>>>>>
(** C3, as the loop behaves: the four values stored at a cell are the
    results of [pearsonr] and [spearmanr] on the two series of the cell as
    they are: each series has one entry for every time slice of its array,
    missing or not, and no pair is taken out of it.  The two series are the
    complete pairs when neither has a missing value. *)
Theorem statistics_of_whole_series fine_moisture bare_soil corr i j lat lon :
  mapper fine_moisture bare_soil = Ok corr ->
  latitude fine_moisture !! i = Some lat ->
  longitude fine_moisture !! j = Some lon ->
  exists x y ib jb r p rs ps,
    sel_cell fine_moisture lat lon = Ok x /\
    sel_cell bare_soil lat lon = Ok y /\
    Forall2 (fun (slice : grid float) v => cell slice i j = Some v)
            (values fine_moisture) x /\
    latitude bare_soil !! ib = Some lat /\
    longitude bare_soil !! jb = Some lon /\
    Forall2 (fun (slice : grid float) v => cell slice ib jb = Some v)
            (values bare_soil) y /\
    pearsonr x y = Ok (r, p) /\
    (spearmanr x y = Ok (rs, ps) \/
     spearmanr x y = Raise ValueError /\ rs = NaN /\ ps = NaN) /\
    cell (pearson_r corr) i j = Some (Stored r) /\
    cell (pearson_p corr) i j = Some (Stored p) /\
    cell (spearman_r corr) i j = Some (Stored rs) /\
    cell (spearman_p corr) i j = Some (Stored ps) /\
    (length x = length y ->
     Forall (fun v => isnan v = false) x ->
     Forall (fun v => isnan v = false) y ->
     complete_pairs x y = (x, y)).
Proof.
  intros Hrun Hi Hj.
  destruct (correlation_mapper_cell _ _ _ _ corr i j lat lon Hrun Hi Hj)
    as (r & p & rs & ps & Hval & H0 & H1 & H2 & H3).
  destruct (cell_val_Ok _ _ _ _ _ _ _ Hval)
    as (x & y & r' & p' & rs' & ps' & Hx & Hy & Hp & Hs & [= <- <- <- <-]).
  destruct (sel_cell_Ok _ _ _ _ Hx) as (i' & j' & Hi' & Hj' & Hxs).
  destruct (sel_cell_Ok _ _ _ _ Hy) as (ib & jb & Hib & Hjb & Hys).
  rewrite <- (get_loc_unique _ _ _ _ Hi' Hi) in Hxs.
  rewrite <- (get_loc_unique _ _ _ _ Hj' Hj) in Hxs.
  exists x, y, ib, jb, r, p, rs, ps.
  split; [done|]. split; [done|]. split; [done|].
  split; [by apply get_loc_Ok|]. split; [by apply get_loc_Ok|].
  split; [done|]. split; [done|]. split; [done|].
  split; [done|]. split; [done|]. split; [done|]. split; [done|].
  apply complete_pairs_all.
Qed.

(** C9: the four values stored at a cell depend only on the two series of
    that cell: two runs whose inputs give the same two series at a latitude
    and a longitude store the same four values there.  And a run of the loop
    body appends its tuple to the row of its latitude and leaves every other
    entry of the table as it was. *)
Theorem cell_depends_only_on_its_series
    fineA bareA corrA iA jA fineB bareB corrB iB jB lat lon :
  mapper fineA bareA = Ok corrA ->
  mapper fineB bareB = Ok corrB ->
  latitude fineA !! iA = Some lat -> longitude fineA !! jA = Some lon ->
  latitude fineB !! iB = Some lat -> longitude fineB !! jB = Some lon ->
  sel_cell fineA lat lon = sel_cell fineB lat lon ->
  sel_cell bareA lat lon = sel_cell bareB lat lon ->
  (cell (pearson_r corrA) iA jA = cell (pearson_r corrB) iB jB /\
   cell (pearson_p corrA) iA jA = cell (pearson_p corrB) iB jB /\
   cell (spearman_r corrA) iA jA = cell (spearman_r corrB) iB jB /\
   cell (spearman_p corrA) iA jA = cell (spearman_p corrB) iB jB) /\
  (forall lat' lon' rows row latout',
     lon_step pearsonr spearmanr fineA bareA lat' (rows ++ [row]) lon' = Ok latout' ->
     exists val,
       latout' = rows ++ [row ++ [val]] /\
       cell latout' (length rows) (length row) = Some val /\
       forall i' j',
         (i', j') <> (length rows, length row) ->
         cell latout' i' j' = cell (rows ++ [row]) i' j').
Proof.
  intros HA HB HiA HjA HiB HjB Hfine Hbare. split.
  - destruct (correlation_mapper_cell _ _ _ _ corrA iA jA lat lon HA HiA HjA)
      as (r & p & rs & ps & Hval & -> & -> & -> & ->).
    destruct (correlation_mapper_cell _ _ _ _ corrB iB jB lat lon HB HiB HjB)
      as (r' & p' & rs' & ps' & Hval' & -> & -> & -> & ->).
    assert (tuple_of fineA bareA lat lon = tuple_of fineB bareB lat lon) as Heq.
    { unfold cell_val. by rewrite Hfine, Hbare. }
    rewrite Hval, Hval' in Heq. by injection Heq as <- <- <- <-.
  - intros lat' lon' rows row latout' Hstep.
    unfold lon_step in Hstep. apply bind_Ok in Hstep as (val & _ & Hstep).
    injection Hstep as <-. rewrite append_val_last.
    exists val. split; [done|]. split.
    + unfold cell. rewrite list_lookup_middle by done. simpl.
      by rewrite list_lookup_middle.
    + intros i' j' Hne. unfold cell.
      destruct (decide (i' = length rows)) as [->|Hi'].
      * rewrite !list_lookup_middle by done. simpl.
        assert (j' <> length row) as Hj' by congruence.
        destruct (decide (j' < length row)%nat).
        -- by rewrite lookup_app_l.
        -- rewrite !lookup_ge_None_2; [done|lia|rewrite length_app; simpl; lia].
      * destruct (decide (i' < length rows)%nat).
        -- by rewrite !lookup_app_l.
        -- rewrite !lookup_ge_None_2; [done| |]; rewrite length_app; simpl; lia.
Qed.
<<<<<
▶ [Instructions for the task]:
Retyping the whole listing exactly is the task here.

▶ [Output below]:
(** C3, as the loop behaves: the four values stored at a cell are the
    results of [pearsonr] and [spearmanr] on the two series of the cell as
    they are: each series has one entry for every time slice of its array,
    missing or not, and no pair is taken out of it.  The two series are the
    complete pairs when neither has a missing value. *)
Theorem statistics_of_whole_series fine_moisture bare_soil corr i j lat lon :
  mapper fine_moisture bare_soil = Ok corr ->
  latitude fine_moisture !! i = Some lat ->
  longitude fine_moisture !! j = Some lon ->
  exists x y ib jb r p rs ps,
    sel_cell fine_moisture lat lon = Ok x /\
    sel_cell bare_soil lat lon = Ok y /\
    Forall2 (fun (slice : grid float) v => cell slice i j = Some v)
            (values fine_moisture) x /\
    latitude bare_soil !! ib = Some lat /\
    longitude bare_soil !! jb = Some lon /\
    Forall2 (fun (slice : grid float) v => cell slice ib jb = Some v)
            (values bare_soil) y /\
    pearsonr x y = Ok (r, p) /\
    (spearmanr x y = Ok (rs, ps) \/
     spearmanr x y = Raise ValueError /\ rs = NaN /\ ps = NaN) /\
    cell (pearson_r corr) i j = Some (Stored r) /\
    cell (pearson_p corr) i j = Some (Stored p) /\
    cell (spearman_r corr) i j = Some (Stored rs) /\
    cell (spearman_p corr) i j = Some (Stored ps) /\
    (length x = length y ->
     Forall (fun v => isnan v = false) x ->
     Forall (fun v => isnan v = false) y ->
     complete_pairs x y = (x, y)).
Proof.
  intros Hrun Hi Hj.
  destruct (correlation_mapper_cell _ _ _ _ corr i j lat lon Hrun Hi Hj)
    as (r & p & rs & ps & Hval & H0 & H1 & H2 & H3).
  destruct (cell_val_Ok _ _ _ _ _ _ _ Hval)
    as (x & y & r' & p' & rs' & ps' & Hx & Hy & Hp & Hs & [= <- <- <- <-]).
  destruct (sel_cell_Ok _ _ _ _ Hx) as (i' & j' & Hi' & Hj' & Hxs).
  destruct (sel_cell_Ok _ _ _ _ Hy) as (ib & jb & Hib & Hjb & Hys).
  rewrite <- (get_loc_unique _ _ _ _ Hi' Hi) in Hxs.
  rewrite <- (get_loc_unique _ _ _ _ Hj' Hj) in Hxs.
  exists x, y, ib, jb, r, p, rs, ps.
  split; [done|]. split; [done|]. split; [done|].
  split; [by apply get_loc_Ok|]. split; [by apply get_loc_Ok|].
  split; [done|]. split; [done|]. split; [done|].
  split; [done|]. split; [done|]. split; [done|]. split; [done|].
  apply complete_pairs_all.
Qed.

(** C9: the four values stored at a cell depend only on the two series of
    that cell: two runs whose inputs give the same two series at a latitude
    and a longitude store the same four values there.  And a run of the loop
    body appends its tuple to the row of its latitude and leaves every other
    entry of the table as it was. *)
Theorem cell_depends_only_on_its_series
    fineA bareA corrA iA jA fineB bareB corrB iB jB lat lon :
  mapper fineA bareA = Ok corrA ->
  mapper fineB bareB = Ok corrB ->
  latitude fineA !! iA = Some lat -> longitude fineA !! jA = Some lon ->
  latitude fineB !! iB = Some lat -> longitude fineB !! jB = Some lon ->
  sel_cell fineA lat lon = sel_cell fineB lat lon ->
  sel_cell bareA lat lon = sel_cell bareB lat lon ->
  (cell (pearson_r corrA) iA jA = cell (pearson_r corrB) iB jB /\
   cell (pearson_p corrA) iA jA = cell (pearson_p corrB) iB jB /\
   cell (spearman_r corrA) iA jA = cell (spearman_r corrB) iB jB /\
   cell (spearman_p corrA) iA jA = cell (spearman_p corrB) iB jB) /\
  (forall lat' lon' rows row latout',
     lon_step pearsonr spearmanr fineA bareA lat' (rows ++ [row]) lon' = Ok latout' ->
     exists val,
       latout' = rows ++ [row ++ [val]] /\
       cell latout' (length rows) (length row) = Some val /\
       forall i' j',
         (i', j') <> (length rows, length row) ->
         cell latout' i' j' = cell (rows ++ [row]) i' j').
Proof.
  intros HA HB HiA HjA HiB HjB Hfine Hbare. split.
  - destruct (correlation_mapper_cell _ _ _ _ corrA iA jA lat lon HA HiA HjA)
      as (r & p & rs & ps & Hval & -> & -> & -> & ->).
    destruct (correlation_mapper_cell _ _ _ _ corrB iB jB lat lon HB HiB HjB)
      as (r' & p' & rs' & ps' & Hval' & -> & -> & -> & ->).
    assert (tuple_of fineA bareA lat lon = tuple_of fineB bareB lat lon) as Heq.
    { unfold cell_val. by rewrite Hfine, Hbare. }
    rewrite Hval, Hval' in Heq. by injection Heq as <- <- <- <-.
  - intros lat' lon' rows row latout' Hstep.
    unfold lon_step in Hstep. apply bind_Ok in Hstep as (val & _ & Hstep).
    injection Hstep as <-. rewrite append_val_last.
    exists val. split; [done|]. split.
    + unfold cell. rewrite list_lookup_middle by done. simpl.
      by rewrite list_lookup_middle.
    + intros i' j' Hne. unfold cell.
      destruct (decide (i' = length rows)) as [->|Hi'].
      * rewrite !list_lookup_middle by done. simpl.
        assert (j' <> length row) as Hj' by congruence.
        destruct (decide (j' < length row)%nat).
        -- by rewrite lookup_app_l.
        -- rewrite !lookup_ge_None_2; [done|lia|rewrite length_app; simpl; lia].
      * destruct (decide (i' < length rows)%nat).
        -- by rewrite !lookup_app_l.
        -- rewrite !lookup_ge_None_2; [done| |]; rewrite length_app; simpl; lia.
Qed.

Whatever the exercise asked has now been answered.